Ya, aku tidak berbohong. Minggu depan aku memang akan berangkat. Seorang teman asal Australia bersedia menjemput. Semuanya bermula dari satu malam dimana aku menangis sambil melihat satu per satu foto lelaki itu. Juga foto pernikahannya. Tapi kemudian seorang teman mengirim sebuah foto. Dalam foto itu terlihat seorang wanita Barat berhijab rapat sedang menyalurkan bantuan bagi wanita dan anak-anak korban perang. Mereka adalah para janda dengan beberapa anak yang bahkan rumah mereka telah hancur. Tak ada kasur hangat, tak ada televisi, tak ada hiburan, beberapa keluarga bahkan baru saja tewas kemaren lusa, lalu ada anak-anak yang menatap dengan wajah menahan lapar. Sementara aku di sini, juga mungkin kebanyakan kaum muda, terlalu khusyuk masyuk dengan urusannya sendiri: cinta! Mereka bermimpi akan ada lelaki bak pangeran yang akan datang dengan sikap dingin namun perhatian, seperti dalam drama kebanyakan. Tapi setelah mereka terbangun, yang didapati adalah kisah cinta yang nyilu, tak sesuai harapan, atau uluran tangan yang tak bersambut. Mungkin sudah saatnya aku meninggalkan khayalan yang dibuat manusia tentang cinta, tentang tak ada kebahagiaan yang lebih indah melebihi kebahagiaan cinta. Karena pada kenyataannya, faktanya, di dunia ini masih ada banyak hal menyakitkan yang membutuhkan uluran tangan dan sedikit kepedulian. 

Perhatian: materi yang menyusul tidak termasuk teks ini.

(** A receiver of one stream. *)
Lemma single_run p conn ms ys : forall R t io b' outs rtxs,
  Forall (of_stream p conn ms) ys -> st_endpoint t = Endpoint_Receiver R -> io_open io ->
  Forall (entry_ok (of_stream p conn ms)) (buffer (buffer_of R (agent_key p))) ->
  rb_run (buffer_of R (agent_key p)) (OpReceived <$> ys) = Done (b', outs, rtxs) ->
  exists io' t' R', stream_run (from_net ys) io t = Done (io', t', tt) /\
    st_endpoint t' = Endpoint_Receiver R' /\ same_session t t' /\ buffer_of R' (agent_key p) = b' /\
    Forall (entry_ok (of_stream p conn ms)) (buffer b') /\ Forall (entry_ok (of_stream p conn ms)) outs /\
    io_adds io io' (rtx_request (st_source t) p conn (st_session_id t) <$> rtxs)
      (app_item (st_session_id t) <$> outs).
Proof.
  induction ys as [|y ys IH]; intros R t io b' outs rtxs Hys Hep Ho Hbuf; cbn [rb_run fmap list_fmap].
  { intros [= <- <- <-]. exists io, t, R. split; [done|]. split; [done|]. split; [done|]. split; [done|].
    split; [done|]. split; [constructor|apply io_adds_refl]. }
  inversion Hys as [|? ? Hy Hys']; subst.
  destruct (rb_exec _ (OpReceived y)) as [[b1 [out rtx]]|] eqn:Hex; cbn [mbind panics_bind]; [|done].
  destruct (rb_run b1 _) as [[[b2 outs2] rtxs2]|] eqn:Hr; cbn [mbind panics_bind]; [|done].
  intros [= <- <- <-].
  destruct (rb_exec_from _ _ (OpReceived y) _ _ _ Hbuf Hy Hex) as [Hb1 Hout].
  assert (Hdel : Forall (entry_ok deliverable) out).
  { eapply Forall_impl; [exact Hout|]. intros [m|]; [apply of_stream_deliverable|done]. }
  destruct (from_slim_done y (st_session_id t) R (st_source t) (st_max_retries t) (st_timeout t) p conn
    (OpReceived y) b1 out rtx io t (os_incoming _ _ _ _ Hy) (os_op _ _ _ _ Hy) Ho Hex Hdel)
    as (io1&R1&Hs1&Ha1&_&Hb).
  pose proof (Hb (agent_key p)) as Hbp. rewrite decide_True in Hbp by done.
  assert (Hturn : stream_turn (StreamMsg y North) io t =
    Done (io1, set_endpoint (Endpoint_Receiver R1) t, tt)).
  { unfold stream_turn.
    rewrite (sess_bind_Done _ _ _ _ _ _ _ (eq_refl : get_state io t = Done (io, t, t))), Hep.
    by rewrite (sess_bind_Done _ _ _ _ _ _ _ Hs1). }
  destruct (IH R1 (set_endpoint (Endpoint_Receiver R1) t) io1 b2 outs2 rtxs2) as
    (io2&t2&R2&Hs2&Hep2&Hsame&Hb2&Hbuf2&Houts2&Ha2); [done|done|by eapply io_adds_open|by rewrite Hbp|by rewrite Hbp|].
  exists io2, t2, R2. split; [cbn [stream_run]; by rewrite (sess_bind_Done _ _ _ _ _ _ _ Hturn)|].
  split; [done|]. split; [done|]. split; [done|]. split; [done|]. split; [by apply Forall_app|].
  rewrite !fmap_app. exact (io_adds_trans _ _ _ _ _ _ _ Ha1 Ha2).
Qed.
(* ===== verification/SessionLayer.v ===== *)
(** * The session layer

    [service/src/session_layer.rs]: the sessions of one application, by id.
    Messages of the application go to the session it names; messages of the
    network go to the session of their id, which is created when the message
    opens one.

    A [Box<dyn Session>] is one of the three kinds of session; the traits
    [CommonSession] and [Session] are a class with an instance for each. The
    channels and the random draws are shared by the sessions of a layer (they
    are the environment's); every session keeps its timers. *)
From stdpp Require Import base list gmap strings numbers option.
From S2P Require Import Prelude Proto Encoder Messages Timer Session.
From S2P Require Import RequestResponse FireAndForget Streaming.
Open Scope slim_scope.
Open Scope string_scope.

(** ** The traits *)

(** [Interceptor], [CommonSession] and [Session]. *)
Class SessionOps (S : Type) : Type := {
  common_of : S -> Common;
  set_common : Common -> S -> S;
  set_session_config : S -> SessionConfig -> S * Result unit SessionError;
  on_message : SessionMessage -> MessageDirection -> sess S (Result unit SessionError);
}.

Section instances.
Context `{ErrorText, Rng}.

(** [delegate_common_behavior!]: the configuration is set in the common data. *)
Definition delegate_set_session_config {S} (get : S -> Common) (set : Common -> S -> S) (s : S)
    (c : SessionConfig) : S * Result unit SessionError :=
  let (common, res) := Common_set_session_config (get s) c in (set common s, res).

Definition rr_set_common (c : Common) (r : RequestResponse) : RequestResponse :=
  mkRequestResponse c (rr_timers r).
#[export] Instance RequestResponse_ops : SessionOps RequestResponse := {|
  common_of := rr_common;
  set_common := rr_set_common;
  set_session_config := delegate_set_session_config rr_common rr_set_common;
  on_message := RequestResponse_on_message;
|}.

Definition sg_set_common (c : Common) (s : Streaming) : Streaming :=
  mkStreaming c (sg_inbox s) (sg_task s).
#[export] Instance Streaming_ops : SessionOps Streaming := {|
  common_of := sg_common;
  set_common := sg_set_common;
  set_session_config := delegate_set_session_config sg_common sg_set_common;
  on_message m d := fun io s => let (s, res) := Streaming_on_message s m d in Done (io, s, res);
|}.

Definition ff_set_common (c : Common) (f : FireAndForget) : FireAndForget :=
  mkFireAndForget c (ff_inbox f) (ff_cancelled f) (ff_loop f).
#[export] Instance FireAndForget_ops : SessionOps FireAndForget := {|
  common_of := ff_common;
  set_common := ff_set_common;
  set_session_config := FireAndForget_set_session_config;
  on_message m d := fun io f => let (f, res) := FireAndForget_on_message f m d in Done (io, f, res);
|}.

(** [Box<dyn Session>]. *)
Inductive Session : Type :=
| Session_FireAndForget (f : FireAndForget)
| Session_RequestResponse (r : RequestResponse)
| Session_Streaming (s : Streaming).

(** Runs a computation on the session in a box. *)
Definition in_box {S A} (box : S -> Session) (c : sess S A) (s : S) : sess Session A := fun io _ =>
  '(io, s, a) ← c io s; Done (io, box s, a).

#[export] Instance Session_ops : SessionOps Session := {|
  common_of s :=
    match s with
    | Session_FireAndForget f => common_of f
    | Session_RequestResponse r => common_of r
    | Session_Streaming s => common_of s
    end;
  set_common c s :=
    match s with
    | Session_FireAndForget f => Session_FireAndForget (set_common c f)
    | Session_RequestResponse r => Session_RequestResponse (set_common c r)
    | Session_Streaming s => Session_Streaming (set_common c s)
    end;
  set_session_config s c :=
    match s with
    | Session_FireAndForget f => let (f, r) := set_session_config f c in (Session_FireAndForget f, r)
    | Session_RequestResponse f => let (f, r) := set_session_config f c in (Session_RequestResponse f, r)
    | Session_Streaming f => let (f, r) := set_session_config f c in (Session_Streaming f, r)
    end;
  on_message m d :=
    s ← get_state;
    match s with
    | Session_FireAndForget f => in_box Session_FireAndForget (on_message m d) f
    | Session_RequestResponse r => in_box Session_RequestResponse (on_message m d) r
    | Session_Streaming s => in_box Session_Streaming (on_message m d) s
    end;
|}.
End instances.

(** ** The layer *)

(** [sl_detached]: what is left of the sessions that were removed. The task of
    a fire-and-forget session runs until it sees that its token is cancelled;
    pending requests keep their session until their timers end. *)
Record SessionLayer : Type := mkSessionLayer {
  sl_pool : gmap N (Session * TimerSystem);
  sl_agent_name : Agent;
  sl_identity : option string;
  sl_conn_id : N;
  default_ff_conf : FireAndForgetConfiguration;
  default_rr_conf : RequestResponseConfiguration;
  default_stream_conf : StreamingConfiguration;
  sl_detached : list (Session * TimerSystem);
}.

Definition SessionLayer_new (agent_name : Agent) (identity : option string) (conn_id : N) : SessionLayer :=
  mkSessionLayer ∅ agent_name identity conn_id FireAndForgetConfiguration_default
    RequestResponseConfiguration_default StreamingConfiguration_default [].

Definition set_pool (pool : gmap N (Session * TimerSystem)) (l : SessionLayer) : SessionLayer :=
  mkSessionLayer pool (sl_agent_name l) (sl_identity l) (sl_conn_id l) (default_ff_conf l)
    (default_rr_conf l) (default_stream_conf l) (sl_detached l).
Definition set_defaults (ff : FireAndForgetConfiguration) (rr : RequestResponseConfiguration)
    (stream : StreamingConfiguration) (l : SessionLayer) : SessionLayer :=
  mkSessionLayer (sl_pool l) (sl_agent_name l) (sl_identity l) (sl_conn_id l) ff rr stream (sl_detached l).

(** A session as it is when its box is dropped. *)
Definition Session_drop (s : Session) : Session :=
  match s with Session_FireAndForget f => Session_FireAndForget (FireAndForget_drop f) | s => s end.

Section layer.
Context `{Hasher, ErrorText, Rng, DebugAssertions}.
Abbreviation layer A := (sess SessionLayer A).

(** [pool.get(&id)] and a computation on the session found, with its timers. *)
Definition with_session {A} (id : N) (c : sess Session A) : layer (option A) := fun io l =>
  match sl_pool l !! id with
  | None => Done (io, l, None)
  | Some (s, sys) =>
      '(io', s, a) ← c (io_with_timers io sys) s;
      Done (io_with_timers io' (io_timers io), set_pool (<[id := (s, io_timers io')]> (sl_pool l)) l, Some a)
  end.

(** The loop that draws a session id. [fuel] bounds the draws; running out of it
    stands for a loop that goes on. *)
Fixpoint draw_session_id (fuel : nat) (pool : gmap N (Session * TimerSystem)) : layer N :=
  match fuel with
  | 0 => lift (Panic "still drawing a session id")
  | S fuel =>
      id ← random_below SESSION_RANGE_end;
      match pool !! id with
      | None => mret id
      | Some _ => draw_session_id fuel pool
      end
  end.

(** [calculate_hash(&conf.topic)]. *)
Definition AgentType_hash (t : AgentType) : N := calculate_hash_words (type_key t).

(** The session a configuration makes, with its id and its timers. *)
Definition new_session (l : SessionLayer) (session_config : SessionConfig) (id : N)
    : panics (N * (Session * TimerSystem)) :=
  match session_config with
  | SessionConfig_FireAndForget conf =>
      Done (id, (Session_FireAndForget (FireAndForget_new id conf Bidirectional (sl_agent_name l) (sl_identity l)),
                 TimerSystem_empty))
  | SessionConfig_RequestResponse conf =>
      Done (id, (Session_RequestResponse
                   (RequestResponse_new id conf Bidirectional (sl_agent_name l) (sl_identity l)),
                 TimerSystem_empty))
  | SessionConfig_Streaming conf =>
      let direction := sc_direction conf in
      let id := if decide (direction = Bidirectional)
                then wrap_u32 (AgentType_hash (sc_topic conf) `mod` u32_max) else id in
      '(sys, s) ← Streaming_new id conf direction (sl_agent_name l) (sl_identity l) TimerSystem_empty;
      Done (id, (Session_Streaming s, sys))
  end.

Definition create_session (fuel : nat) (session_config : SessionConfig) (id : option N)
    : layer (Result Info SessionError) :=
  l ← get_state;
  id ←? (match id with
         | Some id =>
             if negb (SESSION_RANGE_contains id) then mret (Err (InvalidSessionId (fmt_dec id)))
             else if decide (is_Some (sl_pool l !! id)) then mret (Err (SessionIdAlreadyUsed (fmt_dec id)))
             else mret (Ok id)
         | None => id ← draw_session_id fuel (sl_pool l); mret (Ok id)
         end);
  '(id, s) ← lift (new_session l session_config id);
  if decide (is_Some (sl_pool l !! id)) then lift (Panic "session already exists: true")
  else
    _ ← put_state (set_pool (<[id := s]> (sl_pool l)) l);
    mret (Ok (Info_new id)).

Definition remove_session (id : N) : layer bool :=
  l ← get_state;
  match sl_pool l !! id with
  | None => mret false
  | Some (s, sys) =>
      _ ← put_state (mkSessionLayer (delete id (sl_pool l)) (sl_agent_name l) (sl_identity l) (sl_conn_id l)
            (default_ff_conf l) (default_rr_conf l) (default_stream_conf l)
            (sl_detached l ++ [(Session_drop s, sys)]));
      mret true
  end.

(** ** Messages *)

(** The interceptors, then the session. *)
Definition pass_to_session (interceptors : Common -> ProtoMessage -> ProtoMessage * Result unit SessionError)
    (message : SessionMessage) (direction : MessageDirection) : sess Session (Result unit SessionError) :=
  s ← get_state;
  match interceptors (common_of s) (sm_message message) with
  | (_, Err e) => mret (Err e)
  | (msg, Ok _) => on_message (mkSessionMessage msg (sm_info message)) direction
  end.

Definition handle_message_from_app (message : SessionMessage) (direction : MessageDirection)
    : layer (Result unit SessionError) :=
  let id := in_id (sm_info message) in
  res ← with_session id
    (msg ← lift (with_session_header_mut (SessionHeader_set_session_id id) (sm_message message));
     pass_to_session on_message_from_app_interceptors (mkSessionMessage msg (sm_info message)) direction);
  match res with
  | Some res => mret res
  | None => mret (Err (SessionNotFound (fmt_dec id)))
  end.

(** The configuration of the session a message opens, if it opens one. *)
Definition opens_session (l : SessionLayer) (t : SessionHeaderType) : option SessionConfig :=
  match t with
  | Fnf | FnfReliable | FnfDiscovery => Some (SessionConfig_FireAndForget (default_ff_conf l))
  | Request => Some (SessionConfig_RequestResponse (default_rr_conf l))
  | Stream | BeaconStream => Some (SessionConfig_Streaming (default_stream_conf l))
  | _ => None
  end.

Definition handle_message_from_slim (fuel : nat) (message : SessionMessage) (direction : MessageDirection)
    : layer (Result unit SessionError) :=
  header ← lift (get_session_header (sm_message message));
  match SessionHeaderType_try_from (se_header_type header) with
  | None => mret (Err (ValidationError
              ("session type is not valid: " +:+ unknown_enum_value (se_header_type header))))
  | Some session_type =>
      let id := se_session_id header in
      res ← with_session id (pass_to_session on_message_from_slim_interceptors message direction);
      match res with
      | Some res => mret res
      | None =>
          l ← get_state;
          match opens_session l session_type with
          | None => mret (Err (SessionUnknown (as_str_name session_type)))
          | Some conf =>
              new_session_id ←? create_session fuel conf (Some id);
              _ ← debug_assert (bool_decide (in_id new_session_id = id));
              res ← with_session (in_id new_session_id)
                (pass_to_session on_message_from_slim_interceptors message direction);
              match res with
              | Some res => mret res
              | None => lift (Panic "session not found: test")
              end
          end
      end
  end.

Definition handle_message (fuel : nat) (message : SessionMessage) (direction : MessageDirection)
    : layer (Result unit SessionError) :=
  valid ← lift (validate (sm_message message));
  match valid with
  | Err e => mret (Err (ValidationError (MessageError_fmt e)))
  | Ok _ =>
      publish ← lift (is_publish (sm_message message));
      if negb publish then mret (Err (ValidationError "message is not a publish")) else
      match direction with
      | North => handle_message_from_slim fuel message direction
      | South => handle_message_from_app message direction
      end
  end.

(** ** Configurations and interceptors *)
Definition layer_set_session_config (session_config : SessionConfig) (session_id : option N)
    : layer (Result unit SessionError) :=
  l ← get_state;
  match session_id with
  | None =>
      let ff := default_ff_conf l in
      let rr := default_rr_conf l in
      let stream := default_stream_conf l in
      match session_config with
      | SessionConfig_FireAndForget _ =>
          match FireAndForgetConfiguration_replace ff session_config with
          | Ok ff => _ ← put_state (set_defaults ff rr stream l); mret (Ok tt)
          | Err e => mret (Err e)
          end
      | SessionConfig_RequestResponse _ =>
          match RequestResponseConfiguration_replace rr session_config with
          | Ok rr => _ ← put_state (set_defaults ff rr stream l); mret (Ok tt)
          | Err e => mret (Err e)
          end
      | SessionConfig_Streaming _ =>
          match StreamingConfiguration_replace stream session_config with
          | Ok stream => _ ← put_state (set_defaults ff rr stream l); mret (Ok tt)
          | Err e => mret (Err e)
          end
      end
  | Some id =>
      res ← with_session id (fun io s => let (s, res) := set_session_config s session_config in Done (io, s, res));
      match res with
      | Some res => mret res
      | None => mret (Err (SessionNotFound (fmt_dec id)))
      end
  end.

Definition get_session_config (session_id : N) : layer (Result SessionConfig SessionError) :=
  l ← get_state;
  match sl_pool l !! session_id with
  | Some (s, _) => mret (Ok (cm_session_config (common_of s)))
  | None => mret (Err (SessionNotFound (fmt_dec session_id)))
  end.

Definition get_default_session_config (session_type : SessionType) : layer (Result SessionConfig SessionError) :=
  l ← get_state;
  mret (Ok (match session_type with
            | SessionType_FireAndForget => SessionConfig_FireAndForget (default_ff_conf l)
            | SessionType_RequestResponse => SessionConfig_RequestResponse (default_rr_conf l)
            | SessionType_Streaming => SessionConfig_Streaming (default_stream_conf l)
            end)).

Definition add_session_interceptor (session_id : N) (interceptor : SessionInterceptor)
    : layer (Result unit SessionError) :=
  res ← with_session session_id
    (modify (fun s => set_common (add_interceptor interceptor (common_of s)) s));
  match res with
  | Some _ => mret (Ok tt)
  | None => mret (Err (SessionNotFound (fmt_dec session_id)))
  end.
End layer.
Close Scope string_scope.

*I think it will be the main idea for my upcoming novel. Sebenarnya inspirasi terbesar itu dari organisasi non profit bernama  one solid ummah yang saat ini terus menyalurkan dana untuk anak-anak yatim piatu di Syria. Founder-nya Abdullateef Khaled terus update perkembangan terbaru mereka on the spot. Kadang suka speechless aja, di tengah kehidupan jaman sekarang yang sayang dilewatkan, masih ada orang-orang yang setiap hari berjuang untuk kehidupan orang lain, untuk membahagiakan orang lain. Sering nangis, tapi nangis untuk diri sendiri yang lebih banyak ngurusin hal-hal gak penting, padahal di luar sana masih banyak hal yang membutuhkan perhatian kita. 

No comments:

Post a Comment

Related Posts Plugin for WordPress, Blogger...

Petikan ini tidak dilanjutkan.